*ASSIGNMENT*:
Print the whole listing, unchanged.

*RECORDS FOR THIS TASK*:
--

(** With an application that only receives: the buffer is open and the goroutine will close
    it, or it is closed and the goroutine has only its last look to take; the mutex is free
    or the goroutine has it inside a call. *)
Record sys_inv (all : list string) (s : Sys) : Prop := {
  inv_order : all = (sys_got s ++ sb_Chunks (sys_buf s) ++ adds (sys_todo s))%list;
  inv_cap : (length (sb_Chunks (sys_buf s)) <= chan_cap)%nat;
  inv_close : if sb_closed (sys_buf s) then sys_todo s = [SbIsClosed] \/ sys_todo s = [] else closing (sys_todo s);
  inv_err : sb_err (sys_buf s) = None;
  inv_mu : sb_mu (sys_buf s) = None \/ sb_mu (sys_buf s) = Some Reader;
  inv_app : forall c, sys_app s = Some c -> receives c = true;
  inv_over : sys_over s = true -> sb_closed (sys_buf s) = true /\ sb_Chunks (sys_buf s) = []
}.

Lemma start_inv reads : ends reads = true -> sys_inv (adds (ChatWithAI_loop "" reads)) (start reads).
Proof. intros He. split; cbn; auto; [unfold chan_cap; lia | by apply ChatWithAI_loop_closing | done..]. Qed.

Lemma run_sbop_inv all op todo b b' app got over :
  run_sbop op b = Some b' -> sys_inv all (mkSys b (op :: todo) app got over) -> sys_inv all (mkSys b' todo app got over).
Proof.
  intros Hop [Ho Hcap Hcl He Hmu Ha Hov]. cbn in *. destruct (sb_closed b) eqn:Eb.
  - destruct Hcl as [[= -> ->]|]; [|done]. cbn in Hop. injection Hop as <-. split; cbn; rewrite ?Eb; auto.
  - destruct Hcl as (cs & e & Htodo).
    assert (over = false) as -> by (destruct over; [by destruct (Hov eq_refl)|done]).
    destruct cs as [|c cs]; cbn in Htodo; injection Htodo as -> ->.
    + cbn in Hop. injection Hop as <-. split; cbn; auto; done.
    + cbn in Hop. unfold AddChunk in Hop. rewrite Eb in Hop.
      destruct (Nat.ltb_spec (length (sb_Chunks b)) chan_cap) as [Hlt|]; [|done]. injection Hop as <-.
      split; cbn; rewrite ?Eb; auto; try done.
      * rewrite Ho. cbn. by rewrite <- app_assoc.
      * rewrite length_app. cbn. lia.
      * by exists cs, e.
Qed.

--

*EXERCISE ANSWER*:
(** With an application that only receives: the buffer is open and the goroutine will close
    it, or it is closed and the goroutine has only its last look to take; the mutex is free
    or the goroutine has it inside a call. *)
Record sys_inv (all : list string) (s : Sys) : Prop := {
  inv_order : all = (sys_got s ++ sb_Chunks (sys_buf s) ++ adds (sys_todo s))%list;
  inv_cap : (length (sb_Chunks (sys_buf s)) <= chan_cap)%nat;
  inv_close : if sb_closed (sys_buf s) then sys_todo s = [SbIsClosed] \/ sys_todo s = [] else closing (sys_todo s);
  inv_err : sb_err (sys_buf s) = None;
  inv_mu : sb_mu (sys_buf s) = None \/ sb_mu (sys_buf s) = Some Reader;
  inv_app : forall c, sys_app s = Some c -> receives c = true;
  inv_over : sys_over s = true -> sb_closed (sys_buf s) = true /\ sb_Chunks (sys_buf s) = []
}.

Lemma start_inv reads : ends reads = true -> sys_inv (adds (ChatWithAI_loop "" reads)) (start reads).
Proof. intros He. split; cbn; auto; [unfold chan_cap; lia | by apply ChatWithAI_loop_closing | done..]. Qed.

Lemma run_sbop_inv all op todo b b' app got over :
  run_sbop op b = Some b' -> sys_inv all (mkSys b (op :: todo) app got over) -> sys_inv all (mkSys b' todo app got over).
Proof.
  intros Hop [Ho Hcap Hcl He Hmu Ha Hov]. cbn in *. destruct (sb_closed b) eqn:Eb.
  - destruct Hcl as [[= -> ->]|]; [|done]. cbn in Hop. injection Hop as <-. split; cbn; rewrite ?Eb; auto.
  - destruct Hcl as (cs & e & Htodo).
    assert (over = false) as -> by (destruct over; [by destruct (Hov eq_refl)|done]).
    destruct cs as [|c cs]; cbn in Htodo; injection Htodo as -> ->.
    + cbn in Hop. injection Hop as <-. split; cbn; auto; done.
    + cbn in Hop. unfold AddChunk in Hop. rewrite Eb in Hop.
      destruct (Nat.ltb_spec (length (sb_Chunks b)) chan_cap) as [Hlt|]; [|done]. injection Hop as <-.
      split; cbn; rewrite ?Eb; auto; try done.
      * rewrite Ho. cbn. by rewrite <- app_assoc.
      * rewrite length_app. cbn. lia.
      * by exists cs, e.
Qed.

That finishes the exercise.